● **What is required**:
Each entry below is to be copied out exactly and in full.
──────── Extracted material ────────
(** When the first contact record carries no usable [company_uuid], the
    login is refused with 404 and nothing is written. *)
Lemma login_contact_without_company_404
      (env : Env) (req : Request) (db : Db) (u : User.t)
      (identifier password : string)
      (resp : FetchResponse) (client : Json) (first clientUuid : option Json) :
  credentials req identifier password ->
  find (where_identifier identifier) (users db) = Some u ->
  bcrypt_compare env password (User.password u) = true ->
  fetch env (contact_url u) (api_headers env) = Some resp ->
  fr_ok resp = true ->
  fr_json resp = Some client ->
  js_get (Some client) "0" = Normal first ->
  js_get first "company_uuid" = Normal clientUuid ->
  truthy clientUuid = false ->
  login env req db = (error_json 404 "User not found in ServiceM8", db).
Proof.
  intros Hcred Hu Hpw Hf Hok Hj H0 Hc Ht.
  login_enter Hcred Hu.
  rewrite Hpw; simpl. rewrite Hf; simpl. rewrite Hok; simpl.
  rewrite Hj; simpl. rewrite H0; simpl. rewrite Hc; simpl. rewrite Ht.
  reflexivity.
Qed.

(** C1 (what the handler does on an empty contact list). With matching
    credentials and a successful contact query whose result is the empty
    list, reading [company_uuid] of the missing first record raises, the
    [catch] answers 500 "Internal server error", and no session row is
    created. *)
Theorem login_empty_contact_list_500
        (env : Env) (req : Request) (db : Db) (u : User.t)
        (identifier password : string) (resp : FetchResponse) :
  credentials req identifier password ->
  find (where_identifier identifier) (users db) = Some u ->
  bcrypt_compare env password (User.password u) = true ->
  fetch env (contact_url u) (api_headers env) = Some resp ->
  fr_ok resp = true ->
  fr_json resp = Some (JArr []) ->
  login env req db = (mkResponse 500 (ErrorBody "Internal server error") NoCookie, db).
Proof.
  intros Hcred Hu Hpw Hf Hok Hj.
  login_enter Hcred Hu.
  rewrite Hpw; simpl. rewrite Hf; simpl. rewrite Hok; simpl.
  rewrite Hj. reflexivity.
Qed.

Lemma login_empty_contact_list_500_witness :
  login (Sample.env_with Sample.no_contacts) Sample.alice_login Sample.db0
  = (mkResponse 500 (ErrorBody "Internal server error") NoCookie, Sample.db0).
Proof.
  apply (login_empty_contact_list_500
           (Sample.env_with Sample.no_contacts) Sample.alice_login Sample.db0
           Sample.alice "alice@example.com" "wonderland"
           (Sample.json_ok (JArr []))); first [reflexivity | now split].
Defined.

Lemma user_update_sm8Uuid_flow (id : Z) (uuid : string) (db db' : Db) (f : Flow unit) :
  prisma.user_update_sm8Uuid id uuid db = (f, db') ->
  f = Next tt \/ (f = Throw /\ db' = db).
Proof.
  unfold prisma.user_update_sm8Uuid.
  repeat match goal with |- context [if ?c then _ else _] => destruct c end;
    intros E; injection E as <- <-; auto.
Qed.

Lemma session_create_flow (data : Session.t) (db db' : Db) (f : Flow Session.t) :
  prisma.session_create data db = (f, db') ->
  (f = Next data /\ sessions db' = sessions db ++ [data] /\ users db' = users db
   /\ bookingMessages db' = bookingMessages db
   /\ bookingMessageSeq db' = bookingMessageSeq db
   /\ has_user (Session.userId data) db = true
   /\ forall s, In s (sessions db) -> Session.token s <> Session.token data)
  \/ (f = Throw /\ db' = db).
Proof.
  unfold prisma.session_create.
  destruct (existsb _ (sessions db)) eqn:Hdup;
    [intros E; injection E as <- <-; auto|].
  destruct (has_user _ db) eqn:Hfk; simpl;
    [|intros E; injection E as <- <-; auto].
  intros E; injection E as <- <-. left. simpl. repeat split; try reflexivity.
  intros s Hin Heq.
  assert (existsb (fun s0 => (Session.token s0 =? Session.token data)%string)
                  (sessions db) = true).
  { apply existsb_exists. exists s. split; [assumption|]. now apply String.eqb_eq. }
  congruence.
Qed.

(** The shape of every login that is answered 200. *)
Lemma login_success_inv (env : Env) (req : Request) (db db' : Db) (r : Response) :
  login env req db = (r, db') ->
  status r = 200 ->
  exists u uuid token db1,
    (exists identifier w,
        js_get (req_body req) "identifier" = Normal identifier /\
        prisma.where_user env where_identifier identifier db = (Next w, db) /\
        find w (users db) = Some u) /\
    (exists resp client first,
        fetch env (contact_url u) (api_headers env) = Some resp /\
        fr_ok resp = true /\
        fr_json resp = Some client /\
        js_get (Some client) "0" = Normal first /\
        js_get first "company_uuid" = Normal (Some (JStr uuid))) /\
    prisma.user_update_sm8Uuid (User.id u) uuid db = (Next tt, db1) /\
    jwt_sign env (JObj [("sm8Uuid", JStr uuid)]) (JWT_SECRET env) "1h" (Date_now env)
    = Some token /\
    prisma.session_create
      (Session.mk (User.id u) token (Date_now env + 60 * 60 * 1000)) db1
    = (Next (Session.mk (User.id u) token (Date_now env + 60 * 60 * 1000)), db') /\
    r = mkResponse 200 (MessageBody "Logged in successful")
          (SetCookie (COOKIE_NAME env) token true
                     (NODE_ENV env =? "production")%string "lax"
                     (7 * 24 * 60 * 60 * 1000)).
Proof.
  unfold login. run_handler.
  destruct (js_get (req_body req) "identifier") as [identifier|] eqn:Hid; simpl;
    [|intros E; injection E as <- <-; discriminate].
  destruct (js_get (req_body req) "password") as [password|]; simpl;
    [|intros E; injection E as <- <-; discriminate].
  destruct (where_user_flow env where_identifier identifier db) as [[w Hw]|Hw];
    rewrite Hw; simpl; [|intros E; injection E as <- <-; discriminate].
  destruct (find w (users db)) as [u|] eqn:Hfind; simpl;
    [|intros E; injection E as <- <-; discriminate].
  destruct (compare_password_flow env password (User.password u) db)
    as [(p & _ & Hb)|[_ Hb]]; rewrite Hb; simpl;
    [|intros E; injection E as <- <-; discriminate].
  destruct (bcrypt_compare env _ _); simpl;
    [|intros E; injection E as <- <-; discriminate].
  destruct (fetch env _ _) as [resp|] eqn:Hf; simpl;
    [|intros E; injection E as <- <-; discriminate].
  destruct (fr_ok resp) eqn:Hok; simpl;
    [|intros E; injection E as <- <-; discriminate].
  destruct (fr_json resp) as [client|] eqn:Hj; simpl;
    [|intros E; injection E as <- <-; discriminate].
  destruct (js_get (Some client) "0") as [first|] eqn:H0; simpl;
    [|intros E; injection E as <- <-; discriminate].
  destruct (js_get first "company_uuid") as [clientUuid|] eqn:Hc; simpl;
    [|intros E; injection E as <- <-; discriminate].
  destruct (truthy clientUuid); simpl;
    [|intros E; injection E as <- <-; discriminate].
  destruct clientUuid as [[| | |uuid| |]|]; simpl;
    try (intros E; injection E as <- <-; discriminate).
  destruct (prisma.user_update_sm8Uuid (User.id u) uuid db) as [f1 db1] eqn:Hupd.
  destruct (user_update_sm8Uuid_flow _ _ _ _ _ Hupd) as [->|[-> ->]];
    [|intros E; injection E as <- <-; discriminate].
  destruct (jwt_sign env _ _ _ _) as [token|] eqn:Hsign; simpl;
    [|intros E; injection E as <- <-; discriminate].
  destruct (prisma.session_create _ db1) as [f2 db2] eqn:Hcreate.
  destruct (session_create_flow _ _ _ _ Hcreate) as [[-> _]|[-> ->]];
    [|intros E; injection E as <- <-; discriminate].
  intros E _. injection E as <- <-.
  exists u, uuid, token, db1.
  split; [exists identifier, w; now repeat split|].
  split; [exists resp, client, first; now repeat split|].
  repeat split; first [exact Hupd | exact Hcreate | exact Hsign | reflexivity].
Qed.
────────
● **Reply to the exercise**:
(** When the first contact record carries no usable [company_uuid], the
    login is refused with 404 and nothing is written. *)
Lemma login_contact_without_company_404
      (env : Env) (req : Request) (db : Db) (u : User.t)
      (identifier password : string)
      (resp : FetchResponse) (client : Json) (first clientUuid : option Json) :
  credentials req identifier password ->
  find (where_identifier identifier) (users db) = Some u ->
  bcrypt_compare env password (User.password u) = true ->
  fetch env (contact_url u) (api_headers env) = Some resp ->
  fr_ok resp = true ->
  fr_json resp = Some client ->
  js_get (Some client) "0" = Normal first ->
  js_get first "company_uuid" = Normal clientUuid ->
  truthy clientUuid = false ->
  login env req db = (error_json 404 "User not found in ServiceM8", db).
Proof.
  intros Hcred Hu Hpw Hf Hok Hj H0 Hc Ht.
  login_enter Hcred Hu.
  rewrite Hpw; simpl. rewrite Hf; simpl. rewrite Hok; simpl.
  rewrite Hj; simpl. rewrite H0; simpl. rewrite Hc; simpl. rewrite Ht.
  reflexivity.
Qed.

(** C1 (what the handler does on an empty contact list). With matching
    credentials and a successful contact query whose result is the empty
    list, reading [company_uuid] of the missing first record raises, the
    [catch] answers 500 "Internal server error", and no session row is
    created. *)
Theorem login_empty_contact_list_500
        (env : Env) (req : Request) (db : Db) (u : User.t)
        (identifier password : string) (resp : FetchResponse) :
  credentials req identifier password ->
  find (where_identifier identifier) (users db) = Some u ->
  bcrypt_compare env password (User.password u) = true ->
  fetch env (contact_url u) (api_headers env) = Some resp ->
  fr_ok resp = true ->
  fr_json resp = Some (JArr []) ->
  login env req db = (mkResponse 500 (ErrorBody "Internal server error") NoCookie, db).
Proof.
  intros Hcred Hu Hpw Hf Hok Hj.
  login_enter Hcred Hu.
  rewrite Hpw; simpl. rewrite Hf; simpl. rewrite Hok; simpl.
  rewrite Hj. reflexivity.
Qed.

Lemma login_empty_contact_list_500_witness :
  login (Sample.env_with Sample.no_contacts) Sample.alice_login Sample.db0
  = (mkResponse 500 (ErrorBody "Internal server error") NoCookie, Sample.db0).
Proof.
  apply (login_empty_contact_list_500
           (Sample.env_with Sample.no_contacts) Sample.alice_login Sample.db0
           Sample.alice "alice@example.com" "wonderland"
           (Sample.json_ok (JArr []))); first [reflexivity | now split].
Defined.

Lemma user_update_sm8Uuid_flow (id : Z) (uuid : string) (db db' : Db) (f : Flow unit) :
  prisma.user_update_sm8Uuid id uuid db = (f, db') ->
  f = Next tt \/ (f = Throw /\ db' = db).
Proof.
  unfold prisma.user_update_sm8Uuid.
  repeat match goal with |- context [if ?c then _ else _] => destruct c end;
    intros E; injection E as <- <-; auto.
Qed.

Lemma session_create_flow (data : Session.t) (db db' : Db) (f : Flow Session.t) :
  prisma.session_create data db = (f, db') ->
  (f = Next data /\ sessions db' = sessions db ++ [data] /\ users db' = users db
   /\ bookingMessages db' = bookingMessages db
   /\ bookingMessageSeq db' = bookingMessageSeq db
   /\ has_user (Session.userId data) db = true
   /\ forall s, In s (sessions db) -> Session.token s <> Session.token data)
  \/ (f = Throw /\ db' = db).
Proof.
  unfold prisma.session_create.
  destruct (existsb _ (sessions db)) eqn:Hdup;
    [intros E; injection E as <- <-; auto|].
  destruct (has_user _ db) eqn:Hfk; simpl;
    [|intros E; injection E as <- <-; auto].
  intros E; injection E as <- <-. left. simpl. repeat split; try reflexivity.
  intros s Hin Heq.
  assert (existsb (fun s0 => (Session.token s0 =? Session.token data)%string)
                  (sessions db) = true).
  { apply existsb_exists. exists s. split; [assumption|]. now apply String.eqb_eq. }
  congruence.
Qed.

(** The shape of every login that is answered 200. *)
Lemma login_success_inv (env : Env) (req : Request) (db db' : Db) (r : Response) :
  login env req db = (r, db') ->
  status r = 200 ->
  exists u uuid token db1,
    (exists identifier w,
        js_get (req_body req) "identifier" = Normal identifier /\
        prisma.where_user env where_identifier identifier db = (Next w, db) /\
        find w (users db) = Some u) /\
    (exists resp client first,
        fetch env (contact_url u) (api_headers env) = Some resp /\
        fr_ok resp = true /\
        fr_json resp = Some client /\
        js_get (Some client) "0" = Normal first /\
        js_get first "company_uuid" = Normal (Some (JStr uuid))) /\
    prisma.user_update_sm8Uuid (User.id u) uuid db = (Next tt, db1) /\
    jwt_sign env (JObj [("sm8Uuid", JStr uuid)]) (JWT_SECRET env) "1h" (Date_now env)
    = Some token /\
    prisma.session_create
      (Session.mk (User.id u) token (Date_now env + 60 * 60 * 1000)) db1
    = (Next (Session.mk (User.id u) token (Date_now env + 60 * 60 * 1000)), db') /\
    r = mkResponse 200 (MessageBody "Logged in successful")
          (SetCookie (COOKIE_NAME env) token true
                     (NODE_ENV env =? "production")%string "lax"
                     (7 * 24 * 60 * 60 * 1000)).
Proof.
  unfold login. run_handler.
  destruct (js_get (req_body req) "identifier") as [identifier|] eqn:Hid; simpl;
    [|intros E; injection E as <- <-; discriminate].
  destruct (js_get (req_body req) "password") as [password|]; simpl;
    [|intros E; injection E as <- <-; discriminate].
  destruct (where_user_flow env where_identifier identifier db) as [[w Hw]|Hw];
    rewrite Hw; simpl; [|intros E; injection E as <- <-; discriminate].
  destruct (find w (users db)) as [u|] eqn:Hfind; simpl;
    [|intros E; injection E as <- <-; discriminate].
  destruct (compare_password_flow env password (User.password u) db)
    as [(p & _ & Hb)|[_ Hb]]; rewrite Hb; simpl;
    [|intros E; injection E as <- <-; discriminate].
  destruct (bcrypt_compare env _ _); simpl;
    [|intros E; injection E as <- <-; discriminate].
  destruct (fetch env _ _) as [resp|] eqn:Hf; simpl;
    [|intros E; injection E as <- <-; discriminate].
  destruct (fr_ok resp) eqn:Hok; simpl;
    [|intros E; injection E as <- <-; discriminate].
  destruct (fr_json resp) as [client|] eqn:Hj; simpl;
    [|intros E; injection E as <- <-; discriminate].
  destruct (js_get (Some client) "0") as [first|] eqn:H0; simpl;
    [|intros E; injection E as <- <-; discriminate].
  destruct (js_get first "company_uuid") as [clientUuid|] eqn:Hc; simpl;
    [|intros E; injection E as <- <-; discriminate].
  destruct (truthy clientUuid); simpl;
    [|intros E; injection E as <- <-; discriminate].
  destruct clientUuid as [[| | |uuid| |]|]; simpl;
    try (intros E; injection E as <- <-; discriminate).
  destruct (prisma.user_update_sm8Uuid (User.id u) uuid db) as [f1 db1] eqn:Hupd.
  destruct (user_update_sm8Uuid_flow _ _ _ _ _ Hupd) as [->|[-> ->]];
    [|intros E; injection E as <- <-; discriminate].
  destruct (jwt_sign env _ _ _ _) as [token|] eqn:Hsign; simpl;
    [|intros E; injection E as <- <-; discriminate].
  destruct (prisma.session_create _ db1) as [f2 db2] eqn:Hcreate.
  destruct (session_create_flow _ _ _ _ Hcreate) as [[-> _]|[-> ->]];
    [|intros E; injection E as <- <-; discriminate].
  intros E _. injection E as <- <-.
  exists u, uuid, token, db1.
  split; [exists identifier, w; now repeat split|].
  split; [exists resp, client, first; now repeat split|].
  repeat split; first [exact Hupd | exact Hcreate | exact Hsign | reflexivity].
Qed.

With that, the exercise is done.